*** Opening SOURCE INFORMATION ***
(* ===== verification/Malloc.v ===== *)
(** * malloc finds or makes room

    The search of [malloc] over the circular list, the split of a block, and
    [morecore]; on top of UmallocSpec.v. *)

From Stdlib Require Import Sorted.
From S2P Require Import Prelude KMonad Umalloc UmallocSpec.

Section Malloc.
Context (base : Z) (avail : Z -> Z -> bool).

Abbreviation inv := (inv base).
Abbreviation malloc_loop := (malloc_loop avail).

Lemma bind_freep {B} (k : unit -> U B) p st : bind (set_freep p) k st = k tt (mkUm (um_mem st) (um_sz st) p).
Proof. done. Qed.

(** ** Taking a block *)

(** What [malloc] promises when it returns the block at [r] from the free blocks
    [F]: a block of [nunits] units that was free and is now in use. *)
Record taken (st : um) (F : list block) (A : gmap Z Z) (nunits r : Z) (st' : um) (F' : list block) : Prop := {
  t_inv : inv st' F' (<[r - 8 := nunits]> A);
  t_new : A !! (r - 8) = None;
  t_space : forall a, free_space F' a <-> free_space F a /\ ~ (r - 8 <= a < r - 8 + 8 * nunits);
  t_was : forall a, r - 8 <= a < r - 8 + 8 * nunits -> free_space F a;
  t_sz : um_sz st' = um_sz st;
  t_frame : forall a, ~ free_space F a -> a ≠ base -> a ≠ base + 4 -> um_mem st' !! a = um_mem st !! a }.

Lemma ring_apart st F A x a n : inv st F A -> x ∈ (base, 0) :: F -> A !! a = Some n ->
  a + 8 <= x.1 \/ x.1 + 8 <= a.
Proof.
  intros Hi Hx Ha. destruct (i_alloc _ _ _ _ Hi a n Ha) as (A1 & A2 & _).
  apply elem_of_cons in Hx as [->|Hx]; [cbn; lia|]. destruct (i_free _ _ _ _ Hi x Hx) as (? & ? & _).
  destruct (i_apart _ _ _ _ Hi a n x Ha Hx) as [Q|Q]; cbn in Q; lia.
Qed.

(** Free space after a block [x] of the list is replaced by its first part. *)
Lemma space_mid l1 l2 (x : block) k a : 0 <= k <= x.2 ->
  (forall y, y ∈ l1 -> y.1 + 8 * y.2 <= x.1) -> (forall y, y ∈ l2 -> x.1 + 8 * x.2 <= y.1) ->
  free_space (l1 ++ (x.1, k) :: l2) a
  <-> free_space (l1 ++ x :: l2) a /\ ~ (x.1 + 8 * k <= a < x.1 + 8 * x.2).
Proof.
  intros Hk H1 H2. rewrite !free_space_app, !free_space_cons. cbn [fst snd].
  assert (free_space l1 a -> a < x.1) as F1 by (intros (y & Hy & Ha); specialize (H1 y Hy); lia).
  assert (free_space l2 a -> x.1 + 8 * x.2 <= a) as F2 by (intros (y & Hy & Ha); specialize (H2 y Hy); lia).
  split.
  - intros [Hl|[Hx|Hl]]; [specialize (F1 Hl)| |specialize (F2 Hl)]; split; try tauto; try lia.
  - intros [[Hl|[Hx|Hl]] Hn]; [by left| |by right; right]. right. left. lia.
Qed.

Lemma space_drop l1 l2 (x : block) a :
  free_space (l1 ++ (x.1, 0) :: l2) a <-> free_space (l1 ++ l2) a.
Proof. rewrite !free_space_app, free_space_cons. cbn. split; [intros [?|[?|?]]; [by left|lia|by right]|tauto]. Qed.

Section Take.
Context (st : um) (F : list block) (A : gmap Z Z) (Hi : inv st F A).
Context (la : list block) (pv x : block) (lb : list block) (HL : (base, 0) :: F = la ++ pv :: x :: lb).

Lemma take_facts : x ∈ F /\ (exists f1, F = f1 ++ x :: lb /\ (base, 0) :: f1 = la ++ [pv])
  /\ (forall y, y ∈ la ++ [pv] -> y.1 + 8 <= x.1 /\ y.1 + 8 * y.2 < x.1)
  /\ (forall y, y ∈ lb -> x.1 + 8 <= y.1 /\ x.1 + 8 * x.2 < y.1)
  /\ (forall y, y ∈ la -> y.1 + 8 <= pv.1) /\ (forall y, y ∈ lb -> pv.1 + 8 <= y.1).
Proof using Hi HL.
  clear avail.
  pose proof (i_sorted _ _ _ _ Hi) as Hs. rewrite HL in Hs. pose proof Hs as Hs'.
  apply sorted_mid in Hs as (_ & _ & S3 & S4 & S5).
  replace (la ++ pv :: x :: lb) with ((la ++ [pv]) ++ x :: lb) in Hs' by (by rewrite <- app_assoc).
  apply sorted_mid in Hs' as (_ & _ & S6 & S7 & _).
  assert (HF : exists f1, F = f1 ++ x :: lb /\ (base, 0) :: f1 = la ++ [pv]).
  { destruct la as [|y la']; injection HL as H1 H2.
    - exists []. split; [done|]. cbn. by f_equal.
    - exists (la' ++ [pv]). rewrite <- app_assoc. split; [done|]. cbn. by f_equal. }
  split_and!; [|exact HF|exact S6|exact S7| |].
  - destruct HF as (f1 & -> & _). set_solver.
  - intros y Hy. by apply (S3 y).
  - intros y Hy. by apply (S4 y); right.
Qed.
End Take.

Lemma take_exact st F A la pv x lb f nunits : inv st F A -> (base, 0) :: F = la ++ pv :: x :: lb -> x.2 = nunits ->
  exists st' F', malloc_loop (S f) nunits pv.1 x.1 st = Ok (x.1 + 8) st' /\ taken st F A nunits (x.1 + 8) st' F'.
Proof.
  intros Hi HL Hx. destruct (take_facts st F A Hi la pv x lb HL) as (HxF & (f1 & HF & Hf1) & T1 & T2 & T3 & T4).
  destruct (i_free _ _ _ _ Hi x HxF) as (X1 & X2 & X3 & X4). destruct (i_sz _ _ _ _ Hi) as [Hsz _].
  destruct (i_base _ _ _ _ Hi) as [B0 _].
  pose proof (i_ring _ _ _ _ Hi) as Hr. rewrite HL in Hr. apply seg_app in Hr as (R1 & R2 & R3 & R4 & R5 & R6).
  cbn [head_or] in *.
  assert (Hpv : pv ∈ (base, 0) :: F) by (rewrite HL; set_solver).
  destruct (ring_valid _ _ _ _ _ Hi Hpv) as [V1 V2]. destruct (T1 pv ltac:(set_solver)) as [T5 T6].
  set (m' := <[pv.1 := head_or lb base]> (um_mem st)).
  exists (mkUm m' (um_sz st) pv.1), (f1 ++ lb). split.
  { cbn [Umalloc.malloc_loop]. unfold get_size at 1, get_ptr, set_ptr. rewrite u32_id by (unfold is_u32; lia).
    rewrite (bind_rd st _ (x.1 + 4) x.2) by (done || lia). rewrite Hx, Z.leb_refl, Z.eqb_refl.
    rewrite (bind_rd st _ x.1 (head_or lb base)) by (done || lia). rewrite bind_wr by lia.
    rewrite bind_freep. cbn [um_mem um_sz].
    rewrite hdr_small by lia. done. }
  assert (Hsub : forall y, y ∈ f1 ++ lb -> y ∈ F) by (rewrite HF; set_solver).
  assert (Hnew : A !! x.1 = None).
  { destruct (A !! x.1) as [k|] eqn:E; [|done]. destruct (i_alloc _ _ _ _ Hi _ _ E) as (_ & ? & _).
    destruct (i_apart _ _ _ _ Hi _ _ x E HxF) as [Q|Q]; cbn in Q; lia. }
  replace (x.1 + 8 - 8) with x.1 in * by lia.
  assert (Hsp : forall a, free_space (f1 ++ lb) a <-> free_space F a /\ ~ (x.1 <= a < x.1 + 8 * x.2)).
  { intros a. rewrite <- (space_drop f1 lb x), HF. rewrite (space_mid f1 lb x 0 a); [|lia| |].
    - by rewrite Z.mul_0_r, Z.add_0_r.
    - intros y Hy. assert (y ∈ la ++ [pv]) as Hy' by (rewrite <- Hf1; set_solver). destruct (T1 y Hy'). lia.
    - intros y Hy. destruct (T2 y Hy). lia. }
  split; cbn [um_sz um_mem]; replace (x.1 + 8 - 8) with x.1 by lia; rewrite <- ?Hx; try done.
  - split; cbn [um_sz um_mem um_freep]; try apply Hi.
    + replace ((base, 0) :: f1 ++ lb) with ((la ++ [pv]) ++ lb) by (rewrite <- Hf1; done). rewrite <- app_assoc.
      apply seg_app. cbn [app head_or]. split.
      * eapply seg_ext; [|exact R1]. intros y Hy. specialize (T3 y Hy). subst m'. by rewrite !lookup_insert_ne by lia.
      * cbn [seg]. subst m'. split_and!; [by rewrite lookup_insert_eq|by rewrite lookup_insert_ne by lia|].
        eapply seg_ext; [|exact R6]. intros y Hy. specialize (T4 y Hy). by rewrite !lookup_insert_ne by lia.
    + pose proof (i_sorted _ _ _ _ Hi) as Hs. rewrite HF in Hs.
      change ((base, 0) :: f1 ++ x :: lb) with (((base, 0) :: f1) ++ x :: lb) in Hs.
      change ((base, 0) :: f1 ++ lb) with (((base, 0) :: f1) ++ lb).
      apply sorted_mid in Hs as (? & ? & _ & _ & ?). by apply sorted_app.
    + intros y Hy. apply (i_free _ _ _ _ Hi). by apply Hsub.
    + assert (pv.1 ∈ ((base, 0) :: f1).*1) as Hp by (rewrite Hf1, fmap_app; set_solver).
      cbn in Hp. rewrite fmap_app. set_solver.
    + intros a n. rewrite lookup_insert_Some. intros [[<- <-]|[Hne Ha]].
      * split_and!; try done. subst m'. by rewrite lookup_insert_ne by lia.
      * destruct (i_alloc _ _ _ _ Hi a n Ha) as (A1 & A2 & A3 & A4 & A5). split_and!; try done.
        destruct (ring_apart _ _ _ _ _ _ Hi Hpv Ha); subst m'; by rewrite lookup_insert_ne by lia.
    + intros a n y. rewrite lookup_insert_Some. intros [[<- <-]|[Hne Ha]] Hy.
      * rewrite elem_of_app in Hy. destruct Hy as [Hy|Hy].
        -- assert (y ∈ la ++ [pv]) as Hy' by (rewrite <- Hf1; set_solver). destruct (T1 y Hy'). right. cbn. lia.
        -- destruct (T2 y Hy). left. cbn. lia.
      * apply (i_apart _ _ _ _ Hi); [done|by apply Hsub].
    + intros a n a' n'. rewrite !lookup_insert_Some. intros [[<- <-]|[Hne Ha]] [[<- <-]|[Hne' Ha']] Hd; try done.
      * destruct (i_apart _ _ _ _ Hi a' n' x Ha' HxF); [by right|by left].
      * exact (i_apart _ _ _ _ Hi a n x Ha HxF).
      * by apply (i_disj _ _ _ _ Hi).
  - intros a Ha. exists x. by split.
  - intros a Ha A1 A2. subst m'. apply lookup_insert_ne. intros <-.
    apply elem_of_cons in Hpv as [Hp|Hp]; [rewrite Hp in A1; done|]. apply Ha. exists pv.
    destruct (i_free _ _ _ _ Hi pv Hp) as (_ & ? & _). split; [done|lia].
Qed.

Lemma take_part st F A la pv x lb f nunits : inv st F A -> (base, 0) :: F = la ++ pv :: x :: lb -> 1 <= nunits < x.2 ->
  exists st' F' r, malloc_loop (S f) nunits pv.1 x.1 st = Ok r st' /\ taken st F A nunits r st' F'.
Proof.
  intros Hi HL Hx. destruct (take_facts st F A Hi la pv x lb HL) as (HxF & (f1 & HF & Hf1) & T1 & T2 & _ & _).
  destruct (i_free _ _ _ _ Hi x HxF) as (X1 & X2 & X3 & X4). destruct (i_sz _ _ _ _ Hi) as [Hsz _].
  destruct (i_base _ _ _ _ Hi) as [B0 _].
  pose proof (i_ring _ _ _ _ Hi) as Hr. rewrite HF in Hr. change ((base, 0) :: f1 ++ x :: lb) with (((base, 0) :: f1) ++ x :: lb) in Hr.
  rewrite Hf1 in Hr. apply seg_app in Hr as (R1 & R4 & R5 & R6). cbn [head_or] in *.
  set (k := x.2 - nunits). set (q := x.1 + 8 * k).
  set (m' := <[q + 4 := nunits]> (<[x.1 + 4 := k]> (um_mem st))).
  exists (mkUm m' (um_sz st) pv.1), (f1 ++ (x.1, k) :: lb), (q + 8). split.
  { cbn [Umalloc.malloc_loop]. unfold get_size at 1, set_size. rewrite u32_id by (unfold is_u32; lia).
    rewrite (bind_rd st _ (x.1 + 4) x.2) by (done || lia).
    rewrite (proj2 (Z.leb_le nunits x.2)), (proj2 (Z.eqb_neq x.2 nunits)) by lia.
    fold k. rewrite (u32_id k) by (unfold is_u32; lia). rewrite bind_wr by lia. cbv zeta.
    rewrite (hdr_small x.1 k) by lia. fold q. rewrite u32_id by (unfold is_u32; lia).
    rewrite bind_wr by (cbn; lia). rewrite bind_freep, hdr_small by lia. unfold ret. f_equal. }
  assert (Hf1' : forall y, y ∈ f1 -> y.1 + 8 <= x.1 /\ y.1 + 8 * y.2 < x.1).
  { intros y Hy. apply T1. rewrite <- Hf1. set_solver. }
  assert (Hnew : A !! q = None).
  { destruct (A !! q) as [j|] eqn:E; [|done]. destruct (i_alloc _ _ _ _ Hi _ _ E) as (_ & ? & _).
    destruct (i_apart _ _ _ _ Hi _ _ x E HxF) as [Q|Q]; cbn in Q; lia. }
  assert (Hsp : forall a, free_space (f1 ++ (x.1, k) :: lb) a <-> free_space F a /\ ~ (q <= a < q + 8 * nunits)).
  { intros a. rewrite HF. rewrite (space_mid f1 lb x k a); [|lia| |].
    - replace (q + 8 * nunits) with (x.1 + 8 * x.2) by lia. done.
    - intros y Hy. destruct (Hf1' y Hy). lia.
    - intros y Hy. destruct (T2 y Hy). lia. }
  assert (Hfar : forall a n, A !! a = Some n -> a + 8 * n <= x.1 \/ x.1 + 8 * x.2 <= a).
  { intros a n Ha. destruct (i_apart _ _ _ _ Hi a n x Ha HxF) as [Q|Q]; cbn in Q; lia. }
  assert (Hsub : forall y, y ∈ f1 ++ (x.1, k) :: lb -> y ∈ F \/ y = (x.1, k)) by (rewrite HF; set_solver).
  split; cbn [um_sz um_mem]; replace (q + 8 - 8) with q by lia; try done.
  - split; cbn [um_sz um_mem um_freep]; try apply Hi.
    + change ((base, 0) :: f1 ++ (x.1, k) :: lb) with (((base, 0) :: f1) ++ (x.1, k) :: lb). rewrite Hf1.
      apply seg_app. cbn [head_or fst]. split.
      * eapply seg_ext; [|exact R1]. intros y Hy. destruct (T1 y Hy). subst m'. by rewrite !lookup_insert_ne by lia.
      * cbn [seg fst snd]. subst m'. split_and!.
        -- by rewrite !lookup_insert_ne by lia.
        -- by rewrite lookup_insert_ne, lookup_insert_eq by lia.
        -- eapply seg_ext; [|exact R6]. intros y Hy. destruct (T2 y Hy). by rewrite !lookup_insert_ne by lia.
    + pose proof (i_sorted _ _ _ _ Hi) as Hs. rewrite HF in Hs.
      change ((base, 0) :: f1 ++ x :: lb) with (((base, 0) :: f1) ++ x :: lb) in Hs.
      change ((base, 0) :: f1 ++ (x.1, k) :: lb) with (((base, 0) :: f1) ++ (x.1, k) :: lb).
      apply sorted_mid in Hs as (? & ? & ? & ? & ?). apply sorted_mid. split_and!; try done.
      intros y Hy. destruct (T2 y Hy). unfold below. cbn. lia.
    + intros y Hy. apply Hsub in Hy as [Hy| ->]; [by apply (i_free _ _ _ _ Hi)|]. cbn. split_and!; (done || lia).
    + assert (pv.1 ∈ ((base, 0) :: f1).*1) as Hp by (rewrite Hf1, fmap_app; set_solver).
      cbn in Hp. rewrite fmap_app. set_solver.
    + intros a n. rewrite lookup_insert_Some. intros [[<- <-]|[Hne Ha]].
      * split_and!; try lia; [subst q; mlia|]. subst m'. by rewrite lookup_insert_eq.
      * destruct (i_alloc _ _ _ _ Hi a n Ha) as (A1 & A2 & A3 & A4 & A5). split_and!; try done.
        destruct (Hfar _ _ Ha); subst m'; by rewrite !lookup_insert_ne by lia.
    + intros a n y. rewrite lookup_insert_Some. intros [[<- <-]|[Hne Ha]] Hy.
      * rewrite elem_of_app in Hy. destruct Hy as [Hy|[->|Hy]%elem_of_cons].
        -- destruct (Hf1' y Hy). right. cbn. lia.
        -- right. cbn. lia.
        -- destruct (T2 y Hy). left. cbn. lia.
      * apply Hsub in Hy as [Hy| ->]; [by apply (i_apart _ _ _ _ Hi)|]. unfold apart. cbn. destruct (Hfar _ _ Ha); lia.
    + intros a n a' n'. rewrite !lookup_insert_Some. intros [[<- <-]|[Hne Ha]] [[<- <-]|[Hne' Ha']] Hd; try done.
      * unfold apart. cbn. destruct (Hfar _ _ Ha'); lia.
      * unfold apart. cbn. destruct (Hfar _ _ Ha); lia.
      * by apply (i_disj _ _ _ _ Hi).
  - intros a Ha. exists x. split; [done|]. lia.
  - intros a Ha A1 A2. subst m'. rewrite !lookup_insert_ne; [done| |]; intros <-; apply Ha; exists x; (split; [done|lia]).
Qed.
*** Closing SOURCE INFORMATION ***
## TASK PROMPT
From the top of the material above, please transcribe each line exactly. Include the line with "t_sz : um_sz st' = um_sz st;" and end there.

## RESULT FOR THIS TASK
(* ===== verification/Malloc.v ===== *)
(** * malloc finds or makes room

    The search of [malloc] over the circular list, the split of a block, and
    [morecore]; on top of UmallocSpec.v. *)

From Stdlib Require Import Sorted.
From S2P Require Import Prelude KMonad Umalloc UmallocSpec.

Section Malloc.
Context (base : Z) (avail : Z -> Z -> bool).

Abbreviation inv := (inv base).
Abbreviation malloc_loop := (malloc_loop avail).

Lemma bind_freep {B} (k : unit -> U B) p st : bind (set_freep p) k st = k tt (mkUm (um_mem st) (um_sz st) p).
Proof. done. Qed.

(** ** Taking a block *)

(** What [malloc] promises when it returns the block at [r] from the free blocks
    [F]: a block of [nunits] units that was free and is now in use. *)
Record taken (st : um) (F : list block) (A : gmap Z Z) (nunits r : Z) (st' : um) (F' : list block) : Prop := {
  t_inv : inv st' F' (<[r - 8 := nunits]> A);
  t_new : A !! (r - 8) = None;
  t_space : forall a, free_space F' a <-> free_space F a /\ ~ (r - 8 <= a < r - 8 + 8 * nunits);
  t_was : forall a, r - 8 <= a < r - 8 + 8 * nunits -> free_space F a;
  t_sz : um_sz st' = um_sz st;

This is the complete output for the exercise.